Publié le • Dernière mise à jour:
Cela allait faire 7 mois que j’habitais en Thaïlande où, dans le chaos et la pollution, j’avais appris à conduire. Chiang Mai était devenue mon nouveau microcosme, et mon scooter, surnommé pu chai (garçon) m’emmenait partout tel un cheval fringant (y compris au magasin de proximité posé 200 mètres plus loin, question de culture).

Rouler sans permis est irresponsable et dangereux, et les contrôles ont largement augmenté en Thaïlande ces dernières années, donc je ne le recommande à personne. Vive les transports locaux!

Conduire un scooter en Thaïlande

Mon premier rétroviseur!

Mais bien avant ça, je me souviens de mon rêve d’ado, celui d’avoir un scooter. Durant ces belles années, j’avais quelques fois assuré à des amis que je savais conduire, et substitué leur véhicule (sans dommage heureusement).
Ces réminiscences m’ont laissé de vagues souvenirs d’une moi sachant conduire… Mais aussi quelques doutes, plus objectifs, concernant la validité de ces souvenirs.

Tu peux le faire!

Retour à Chiang Mai où mon amie Raquel est toute excitée par l’idée que l’on puisse se rendre par nos propres moyens à Doi Suthep, le temple du sommet de la montagne. Elle m’encourage, pleine de « tu PEUX le faire! » avec un optimisme et un engouement qui l’aurait déplacé, ce fameux temple, du dessus de sa montagne.

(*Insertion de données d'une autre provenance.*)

(* ===== verification/ValueList.v ===== *)
(** The value list of the TandemIndex prototype
    ([src/Prototype/src/valuelist.cpp], [include/valuelist.h],
    [include/node.h], [include/pmemVnodePool.h]): a singly linked list of
    key-value nodes that come from a pool.

    A node is known by its position in the pool, which is its id; a link is
    the id of the next node as an [int], and an id outside of the pool stands
    for the null pointer.  The pool keeps the nodes that were written to; the
    others are as its constructor leaves them.  Flushes are not modelled. *)

From S2P Require Import Prelude.

Local Open Scope Z_scope.

(** * Pools *)

Record pool (N : Type) := MkPool { p_nodes : gmap Z N; p_num : Z; p_cur : Z }.
Arguments MkPool {_}. Arguments p_nodes {_}. Arguments p_num {_}. Arguments p_cur {_}.

Section pool.
Context {N : Type} (fresh_node : N).

(** [at]: the index is converted to [size_t]. *)
Definition p_at (p : pool N) (i : Z) : option Z := if (0 <=? i) && (i <? p_num p) then Some i else None.

Definition p_get (p : pool N) (i : Z) : N := default fresh_node (p_nodes p !! i).
Definition p_set (p : pool N) (i : Z) (n : N) : pool N := MkPool (<[i := n]> (p_nodes p)) (p_num p) (p_cur p).

Definition getNextNode (p : pool N) : option Z * pool N :=
  if p_num p <=? p_cur p then (None, p) else (Some (p_cur p), MkPool (p_nodes p) (p_num p) (p_cur p + 1)).
End pool.

(** [std::numeric_limits<uint32_t>::max()] in an [int]. *)
Definition NO_ID : Z := to_i32 (2 ^ 32 - 1).

(** Access through a pointer. *)
Definition deref (o : option Z) : res Z := of_option NullDeref o.

(** * Value nodes *)

Record Vnode := MkVnode { v_key : Z; v_value : Z; v_next : Z }.
Definition fresh_vnode : Vnode := MkVnode 0 0 0.

Notation vat := p_at (only parsing).
Definition vget (p : pool Vnode) (i : Z) : Vnode := p_get fresh_vnode p i.
Definition set_vkey (k v : Z) (n : Vnode) : Vnode := MkVnode k v (v_next n).
Definition set_vnext (i : Z) (n : Vnode) : Vnode := MkVnode (v_key n) (v_value n) i.

(** [Vnode::lookup], [update], [remove], [getKeyPos] *)
Definition vnode_lookup (n : Vnode) (key : Z) : Z := if v_key n =? key then to_i32 (v_value n) else -1.
Definition vnode_update (n : Vnode) (key value : Z) : bool * Vnode := if v_key n =? key then (true, MkVnode (v_key n) value (v_next n)) else (false, n).
Definition vnode_remove (n : Vnode) (key : Z) : bool * Vnode :=
  if v_key n =? key then (true, MkVnode (to_u64 (-1)) (to_u64 (-1)) (v_next n)) else (false, n).
Definition vnode_getKeyPos (i : Z) (n : Vnode) (key : Z) : Z := if v_key n =? key then i else -1.

(** * The list *)

Record ValueList := MkValueList { vpool : pool Vnode; vhead : Z }.

(** The constructor, on a pool of [num] nodes. *)
Definition new_ValueList (num : Z) : res ValueList :=
  let '(o, p) := getNextNode (MkPool ∅ num 0) in
  h ← deref o;
  Ok (MkValueList (p_set p h (MkVnode 0 0 NO_ID)) h).

Definition vl_getNext (p : pool Vnode) (i : Z) : option Z := p_at p (v_next (vget p i)).

(** The walk of both insertions: the last node with a smaller key. *)
Fixpoint insert_pos (fuel : nat) (p : pool Vnode) (cur key : Z) : res Z :=
  match fuel with
  | O => Err NoReturn
  | S fuel' =>
      match vl_getNext p cur with
      | Some next => if v_key (vget p next) <? key then insert_pos fuel' p next key else Ok cur
      | None => Ok cur
      end
  end.

(** A list has at most as many nodes as its pool. *)
Definition pool_fuel {N} (p : pool N) : nat := S (Z.to_nat (p_num p)).

Definition link_after (p : pool Vnode) (cur new : Z) : pool Vnode :=
  let p1 := p_set p new (set_vnext (v_next (vget p cur)) (vget p new)) in
  p_set p1 cur (set_vnext new (vget p1 cur)).

(** [insert(startNode, newNode)] *)
Definition vl_insert_from (p : pool Vnode) (start new : Z) : res (bool * pool Vnode) :=
  cur ← insert_pos (pool_fuel p) p start (v_key (vget p new));
  Ok (true, link_after p cur new).

(** [insert(key, value)] *)
Definition vl_insert (l : ValueList) (key value : Z) : res (bool * ValueList) :=
  match getNextNode (vpool l) with
  | (None, p) => Ok (false, MkValueList p (vhead l))
  | (Some new, p) =>
      let p1 := p_set p new (set_vkey key value (vget p new)) in
      cur ← insert_pos (pool_fuel p1) p1 (vhead l) key;
      Ok (true, MkValueList (link_after p1 cur new) (vhead l))
  end.

(** The walk of [update], [remove] and [getKeyPos]. *)
Fixpoint seek (fuel : nat) (p : pool Vnode) (cur key : Z) : res Z :=
  match fuel with
  | O => Err NoReturn
  | S fuel' => if v_key (vget p cur) <? key then next ← deref (vl_getNext p cur); seek fuel' p next key else Ok cur
  end.

Definition vl_update (l : ValueList) (key value : Z) : res (bool * ValueList) :=
  cur ← seek (pool_fuel (vpool l)) (vpool l) (vhead l) key;
  let '(r, n) := vnode_update (vget (vpool l) cur) key value in
  Ok (r, MkValueList (p_set (vpool l) cur n) (vhead l)).

Definition vl_remove (l : ValueList) (key : Z) : res (bool * ValueList) :=
  cur ← seek (pool_fuel (vpool l)) (vpool l) (vhead l) key;
  let '(r, n) := vnode_remove (vget (vpool l) cur) key in
  Ok (r, MkValueList (p_set (vpool l) cur n) (vhead l)).

Definition vl_getKeyPos (l : ValueList) (key : Z) : res Z :=
  cur ← seek (pool_fuel (vpool l)) (vpool l) (vhead l) key;
  Ok (vnode_getKeyPos cur (vget (vpool l) cur) key).

Fixpoint lookup_pos (fuel : nat) (p : pool Vnode) (cur key : Z) : res Z :=
  match fuel with
  | O => Err NoReturn
  | S fuel' =>
      match vl_getNext p cur with
      | Some next => if v_key (vget p next) <=? key then lookup_pos fuel' p next key else Ok cur
      | None => Ok cur
      end
  end.

Definition vl_lookup (l : ValueList) (key : Z) : res Z :=
  cur ← lookup_pos (pool_fuel (vpool l)) (vpool l) (vhead l) key;
  Ok (vnode_lookup (vget (vpool l) cur) key).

L’idée m’excitait, mais j’avais peur, surtout pour elle. Elle m’a cependant rassuré de toute son énergie et m’a dit:

« Tu sais Corinne, parfois, il faut se lancer. Il faut risquer. »

Bon, d’accord alors. Je n’étais en Thaïlande que depuis quelques semaines, que déjà je m’offrais aux expérimentations un peu casse-gueule de l’art thaï très terre-à-terre du « never try, never know« . Je louais donc le scooter de notre liberté.

Conduire un scooter en Thaïlande

Raquel et moi en route vers la montagne.

Je me souviens de chaque instant avec précision: je ne sais même pas comment démarre cette bécane. Le type qui loue les motos me dévisage d’un air suspect et me demande:

« Tu es sûre que tu sais conduire? »
« Oui oui, c’est juste que je… »

Mes derniers mots se perdent dans la distance. Je suis déjà loin et Raquel exulte.

Virages, traffic, gaz…

Conduire un scooter en Thaïlande

Un pneu crevé sur mon scooter. La routine par ici!

Le problème c’est que Chiang Mai, c’est un gros carré: les virages sont tous à 90°. Quant à ma faculté innée à conduire, elle a dû se perdre quelque part entre les années. Le poids du scooter (et de Raquel, pourtant très légère)  m’est très difficile à gérer. Alors pour chaque virage je dois m’arrêter, me repositionner, parfois redémarrer.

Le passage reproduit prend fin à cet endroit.